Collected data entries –
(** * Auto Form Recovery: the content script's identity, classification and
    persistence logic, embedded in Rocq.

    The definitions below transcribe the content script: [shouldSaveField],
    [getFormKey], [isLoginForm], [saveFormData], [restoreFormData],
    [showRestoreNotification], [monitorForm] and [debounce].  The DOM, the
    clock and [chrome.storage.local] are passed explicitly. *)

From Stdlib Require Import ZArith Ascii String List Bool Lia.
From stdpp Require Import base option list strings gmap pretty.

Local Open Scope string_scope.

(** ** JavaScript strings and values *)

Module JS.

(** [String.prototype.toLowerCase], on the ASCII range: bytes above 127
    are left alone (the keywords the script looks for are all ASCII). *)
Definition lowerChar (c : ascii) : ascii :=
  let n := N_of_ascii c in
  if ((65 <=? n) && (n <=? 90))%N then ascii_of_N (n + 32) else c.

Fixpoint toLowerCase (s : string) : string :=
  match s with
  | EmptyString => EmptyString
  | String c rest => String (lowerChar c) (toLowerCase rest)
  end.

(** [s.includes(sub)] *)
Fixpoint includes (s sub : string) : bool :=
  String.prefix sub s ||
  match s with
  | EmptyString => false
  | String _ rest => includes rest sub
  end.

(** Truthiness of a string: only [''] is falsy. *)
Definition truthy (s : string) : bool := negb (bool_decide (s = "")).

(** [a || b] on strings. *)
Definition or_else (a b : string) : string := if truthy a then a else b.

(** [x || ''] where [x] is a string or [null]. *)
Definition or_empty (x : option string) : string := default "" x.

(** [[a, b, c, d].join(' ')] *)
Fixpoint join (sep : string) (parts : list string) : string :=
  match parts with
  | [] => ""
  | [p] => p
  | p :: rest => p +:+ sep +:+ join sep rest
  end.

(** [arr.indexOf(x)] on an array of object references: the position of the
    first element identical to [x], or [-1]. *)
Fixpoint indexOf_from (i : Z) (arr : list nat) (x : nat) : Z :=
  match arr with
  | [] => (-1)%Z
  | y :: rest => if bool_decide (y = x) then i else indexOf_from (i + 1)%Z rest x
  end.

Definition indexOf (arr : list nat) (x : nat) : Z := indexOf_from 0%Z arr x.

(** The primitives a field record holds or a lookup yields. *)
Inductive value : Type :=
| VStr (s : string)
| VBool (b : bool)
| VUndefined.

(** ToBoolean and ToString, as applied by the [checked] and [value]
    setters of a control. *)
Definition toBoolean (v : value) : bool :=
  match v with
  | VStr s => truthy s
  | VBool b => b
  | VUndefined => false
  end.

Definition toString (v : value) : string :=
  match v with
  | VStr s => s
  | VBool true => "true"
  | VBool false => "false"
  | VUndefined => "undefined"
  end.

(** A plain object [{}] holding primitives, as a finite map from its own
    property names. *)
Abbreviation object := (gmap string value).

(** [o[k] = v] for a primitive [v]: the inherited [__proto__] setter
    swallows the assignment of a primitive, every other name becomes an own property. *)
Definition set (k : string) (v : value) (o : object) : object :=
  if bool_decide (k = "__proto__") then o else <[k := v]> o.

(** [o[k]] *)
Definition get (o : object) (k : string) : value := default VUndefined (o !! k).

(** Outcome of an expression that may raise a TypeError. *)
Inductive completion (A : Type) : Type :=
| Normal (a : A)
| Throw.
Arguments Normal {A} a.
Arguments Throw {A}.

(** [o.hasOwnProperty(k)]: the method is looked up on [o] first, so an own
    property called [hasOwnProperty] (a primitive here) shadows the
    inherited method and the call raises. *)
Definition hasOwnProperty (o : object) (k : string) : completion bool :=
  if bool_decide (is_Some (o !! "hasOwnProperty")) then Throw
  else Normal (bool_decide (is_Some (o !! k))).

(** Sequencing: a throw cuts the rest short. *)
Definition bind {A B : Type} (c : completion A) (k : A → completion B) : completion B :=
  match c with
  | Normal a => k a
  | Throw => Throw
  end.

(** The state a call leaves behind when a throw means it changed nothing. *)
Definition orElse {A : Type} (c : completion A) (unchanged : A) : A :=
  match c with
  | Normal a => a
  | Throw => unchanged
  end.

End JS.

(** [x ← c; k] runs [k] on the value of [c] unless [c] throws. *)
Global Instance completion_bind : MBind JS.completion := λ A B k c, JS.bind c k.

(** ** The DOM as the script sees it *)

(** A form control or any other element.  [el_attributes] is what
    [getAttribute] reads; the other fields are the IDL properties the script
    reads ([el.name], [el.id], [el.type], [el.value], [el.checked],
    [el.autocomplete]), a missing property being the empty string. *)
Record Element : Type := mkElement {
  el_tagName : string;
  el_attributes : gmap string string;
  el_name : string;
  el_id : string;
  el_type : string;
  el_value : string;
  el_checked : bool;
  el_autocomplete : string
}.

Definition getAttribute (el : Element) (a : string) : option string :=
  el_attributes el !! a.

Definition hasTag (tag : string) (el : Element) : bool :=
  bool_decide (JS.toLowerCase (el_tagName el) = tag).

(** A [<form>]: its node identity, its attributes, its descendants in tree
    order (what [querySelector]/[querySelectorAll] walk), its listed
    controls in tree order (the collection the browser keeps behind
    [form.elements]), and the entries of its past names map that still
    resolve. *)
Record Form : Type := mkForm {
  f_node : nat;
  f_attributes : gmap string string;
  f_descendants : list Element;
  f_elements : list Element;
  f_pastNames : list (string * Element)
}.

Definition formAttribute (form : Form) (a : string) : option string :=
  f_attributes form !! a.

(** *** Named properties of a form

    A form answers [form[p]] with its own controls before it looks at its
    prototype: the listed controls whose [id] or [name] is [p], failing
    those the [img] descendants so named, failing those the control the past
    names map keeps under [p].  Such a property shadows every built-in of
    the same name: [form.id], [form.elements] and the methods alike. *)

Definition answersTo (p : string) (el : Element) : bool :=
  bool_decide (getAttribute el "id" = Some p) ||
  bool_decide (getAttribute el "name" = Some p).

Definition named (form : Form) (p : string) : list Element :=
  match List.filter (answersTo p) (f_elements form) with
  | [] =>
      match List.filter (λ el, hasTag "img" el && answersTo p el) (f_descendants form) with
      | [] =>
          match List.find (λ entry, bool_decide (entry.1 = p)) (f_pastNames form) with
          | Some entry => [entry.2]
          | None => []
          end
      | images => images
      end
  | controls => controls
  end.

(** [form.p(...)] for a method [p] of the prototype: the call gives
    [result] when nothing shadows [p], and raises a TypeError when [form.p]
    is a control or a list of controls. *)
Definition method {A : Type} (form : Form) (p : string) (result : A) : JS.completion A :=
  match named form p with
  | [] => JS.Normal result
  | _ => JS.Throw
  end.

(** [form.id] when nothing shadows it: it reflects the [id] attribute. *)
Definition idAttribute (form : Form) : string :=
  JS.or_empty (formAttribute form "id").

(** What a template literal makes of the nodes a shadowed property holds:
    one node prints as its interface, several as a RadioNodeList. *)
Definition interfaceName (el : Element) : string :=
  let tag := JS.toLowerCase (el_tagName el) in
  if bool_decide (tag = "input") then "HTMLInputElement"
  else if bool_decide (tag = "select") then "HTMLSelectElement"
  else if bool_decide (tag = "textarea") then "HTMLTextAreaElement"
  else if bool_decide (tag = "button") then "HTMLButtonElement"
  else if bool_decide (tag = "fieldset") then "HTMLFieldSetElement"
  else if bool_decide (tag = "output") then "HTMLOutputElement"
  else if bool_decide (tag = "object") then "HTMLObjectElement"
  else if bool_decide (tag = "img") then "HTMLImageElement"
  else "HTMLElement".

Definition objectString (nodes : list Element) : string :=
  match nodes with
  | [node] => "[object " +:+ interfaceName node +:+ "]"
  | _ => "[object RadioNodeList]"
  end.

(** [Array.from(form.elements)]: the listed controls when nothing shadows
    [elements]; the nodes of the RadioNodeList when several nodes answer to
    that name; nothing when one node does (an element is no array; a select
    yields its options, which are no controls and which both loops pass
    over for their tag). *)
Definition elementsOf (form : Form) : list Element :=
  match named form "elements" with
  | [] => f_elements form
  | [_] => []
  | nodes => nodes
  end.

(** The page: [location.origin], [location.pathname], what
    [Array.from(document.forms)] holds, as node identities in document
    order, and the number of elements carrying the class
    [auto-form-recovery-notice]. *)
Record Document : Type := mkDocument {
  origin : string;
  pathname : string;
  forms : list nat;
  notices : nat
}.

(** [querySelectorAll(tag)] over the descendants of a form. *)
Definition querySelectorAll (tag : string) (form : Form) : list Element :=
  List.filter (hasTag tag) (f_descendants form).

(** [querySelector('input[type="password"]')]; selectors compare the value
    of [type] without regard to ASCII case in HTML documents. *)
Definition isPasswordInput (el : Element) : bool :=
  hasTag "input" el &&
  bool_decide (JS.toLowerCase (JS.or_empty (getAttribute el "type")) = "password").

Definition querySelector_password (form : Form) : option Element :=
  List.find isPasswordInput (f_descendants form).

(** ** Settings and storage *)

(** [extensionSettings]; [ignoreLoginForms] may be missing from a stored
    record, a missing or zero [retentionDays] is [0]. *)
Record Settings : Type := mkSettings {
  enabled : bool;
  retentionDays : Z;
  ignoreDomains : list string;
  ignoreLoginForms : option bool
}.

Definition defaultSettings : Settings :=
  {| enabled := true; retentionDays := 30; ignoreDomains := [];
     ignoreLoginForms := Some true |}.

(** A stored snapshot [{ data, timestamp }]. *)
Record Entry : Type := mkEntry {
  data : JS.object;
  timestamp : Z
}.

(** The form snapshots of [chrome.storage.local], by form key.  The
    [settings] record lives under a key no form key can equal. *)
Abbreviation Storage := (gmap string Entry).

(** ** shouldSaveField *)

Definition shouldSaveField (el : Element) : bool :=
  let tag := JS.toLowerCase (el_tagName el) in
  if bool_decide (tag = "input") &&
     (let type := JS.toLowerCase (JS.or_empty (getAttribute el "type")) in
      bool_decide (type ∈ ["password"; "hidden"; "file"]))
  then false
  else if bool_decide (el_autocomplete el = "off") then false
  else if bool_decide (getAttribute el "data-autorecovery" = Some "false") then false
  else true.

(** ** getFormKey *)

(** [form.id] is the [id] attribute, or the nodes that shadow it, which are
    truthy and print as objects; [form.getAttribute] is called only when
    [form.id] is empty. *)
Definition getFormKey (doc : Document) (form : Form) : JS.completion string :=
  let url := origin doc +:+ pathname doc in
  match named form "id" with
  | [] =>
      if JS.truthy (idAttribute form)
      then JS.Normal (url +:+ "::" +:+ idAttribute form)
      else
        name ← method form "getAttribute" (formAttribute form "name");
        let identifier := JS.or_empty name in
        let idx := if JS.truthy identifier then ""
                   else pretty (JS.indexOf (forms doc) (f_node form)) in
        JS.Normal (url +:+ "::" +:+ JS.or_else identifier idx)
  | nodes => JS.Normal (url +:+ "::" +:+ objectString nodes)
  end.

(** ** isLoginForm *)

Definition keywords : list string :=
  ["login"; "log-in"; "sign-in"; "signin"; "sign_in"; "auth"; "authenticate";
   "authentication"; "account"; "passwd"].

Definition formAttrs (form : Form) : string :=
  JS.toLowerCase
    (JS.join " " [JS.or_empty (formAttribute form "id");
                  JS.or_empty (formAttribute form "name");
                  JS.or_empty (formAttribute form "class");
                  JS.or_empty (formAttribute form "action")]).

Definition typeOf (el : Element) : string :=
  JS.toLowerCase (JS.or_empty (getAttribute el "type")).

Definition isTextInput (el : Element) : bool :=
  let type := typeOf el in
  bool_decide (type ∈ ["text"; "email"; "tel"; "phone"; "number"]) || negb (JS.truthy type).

...

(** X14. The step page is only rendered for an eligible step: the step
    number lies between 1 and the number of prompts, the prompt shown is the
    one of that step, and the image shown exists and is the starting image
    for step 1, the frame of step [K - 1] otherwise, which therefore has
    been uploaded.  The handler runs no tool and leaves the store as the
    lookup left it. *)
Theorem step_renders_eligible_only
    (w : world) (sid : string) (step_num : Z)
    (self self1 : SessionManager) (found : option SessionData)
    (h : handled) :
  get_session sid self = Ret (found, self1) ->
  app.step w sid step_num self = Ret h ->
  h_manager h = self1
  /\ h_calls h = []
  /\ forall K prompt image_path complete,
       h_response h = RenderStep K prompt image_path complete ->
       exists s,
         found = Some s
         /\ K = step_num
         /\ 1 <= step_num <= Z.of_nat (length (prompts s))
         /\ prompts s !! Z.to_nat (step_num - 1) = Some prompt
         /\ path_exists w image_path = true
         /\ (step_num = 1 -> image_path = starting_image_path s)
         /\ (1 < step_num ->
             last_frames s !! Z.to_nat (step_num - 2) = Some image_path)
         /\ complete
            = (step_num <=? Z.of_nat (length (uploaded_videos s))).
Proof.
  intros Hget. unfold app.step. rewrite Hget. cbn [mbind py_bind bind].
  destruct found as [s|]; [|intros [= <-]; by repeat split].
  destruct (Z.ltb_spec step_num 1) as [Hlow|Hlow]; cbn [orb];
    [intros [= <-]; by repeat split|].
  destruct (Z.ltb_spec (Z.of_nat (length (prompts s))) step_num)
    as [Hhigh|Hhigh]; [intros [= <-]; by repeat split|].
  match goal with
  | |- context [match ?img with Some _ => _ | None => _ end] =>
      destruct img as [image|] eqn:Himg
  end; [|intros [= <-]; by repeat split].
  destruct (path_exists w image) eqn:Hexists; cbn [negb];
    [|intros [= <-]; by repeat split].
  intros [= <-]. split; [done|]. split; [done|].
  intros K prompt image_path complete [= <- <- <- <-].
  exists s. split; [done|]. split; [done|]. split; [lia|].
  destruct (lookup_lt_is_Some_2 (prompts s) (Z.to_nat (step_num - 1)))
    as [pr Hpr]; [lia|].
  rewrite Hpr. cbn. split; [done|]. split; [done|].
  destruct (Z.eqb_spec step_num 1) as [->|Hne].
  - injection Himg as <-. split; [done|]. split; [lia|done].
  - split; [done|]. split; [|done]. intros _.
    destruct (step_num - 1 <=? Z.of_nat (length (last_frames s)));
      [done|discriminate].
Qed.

Aim of the exercise –
Extract from the records above the lines from the one containing "(** * Auto Form" to the one containing "match arr with", both lines included, exactly as they appear and with nothing else.

Exercise result –
(** * Auto Form Recovery: the content script's identity, classification and
    persistence logic, embedded in Rocq.

    The definitions below transcribe the content script: [shouldSaveField],
    [getFormKey], [isLoginForm], [saveFormData], [restoreFormData],
    [showRestoreNotification], [monitorForm] and [debounce].  The DOM, the
    clock and [chrome.storage.local] are passed explicitly. *)

From Stdlib Require Import ZArith Ascii String List Bool Lia.
From stdpp Require Import base option list strings gmap pretty.

Local Open Scope string_scope.

(** ** JavaScript strings and values *)

Module JS.

(** [String.prototype.toLowerCase], on the ASCII range: bytes above 127
    are left alone (the keywords the script looks for are all ASCII). *)
Definition lowerChar (c : ascii) : ascii :=
  let n := N_of_ascii c in
  if ((65 <=? n) && (n <=? 90))%N then ascii_of_N (n + 32) else c.

Fixpoint toLowerCase (s : string) : string :=
  match s with
  | EmptyString => EmptyString
  | String c rest => String (lowerChar c) (toLowerCase rest)
  end.

(** [s.includes(sub)] *)
Fixpoint includes (s sub : string) : bool :=
  String.prefix sub s ||
  match s with
  | EmptyString => false
  | String _ rest => includes rest sub
  end.

(** Truthiness of a string: only [''] is falsy. *)
Definition truthy (s : string) : bool := negb (bool_decide (s = "")).

(** [a || b] on strings. *)
Definition or_else (a b : string) : string := if truthy a then a else b.

(** [x || ''] where [x] is a string or [null]. *)
Definition or_empty (x : option string) : string := default "" x.

(** [[a, b, c, d].join(' ')] *)
Fixpoint join (sep : string) (parts : list string) : string :=
  match parts with
  | [] => ""
  | [p] => p
  | p :: rest => p +:+ sep +:+ join sep rest
  end.

(** [arr.indexOf(x)] on an array of object references: the position of the
    first element identical to [x], or [-1]. *)
Fixpoint indexOf_from (i : Z) (arr : list nat) (x : nat) : Z :=
  match arr with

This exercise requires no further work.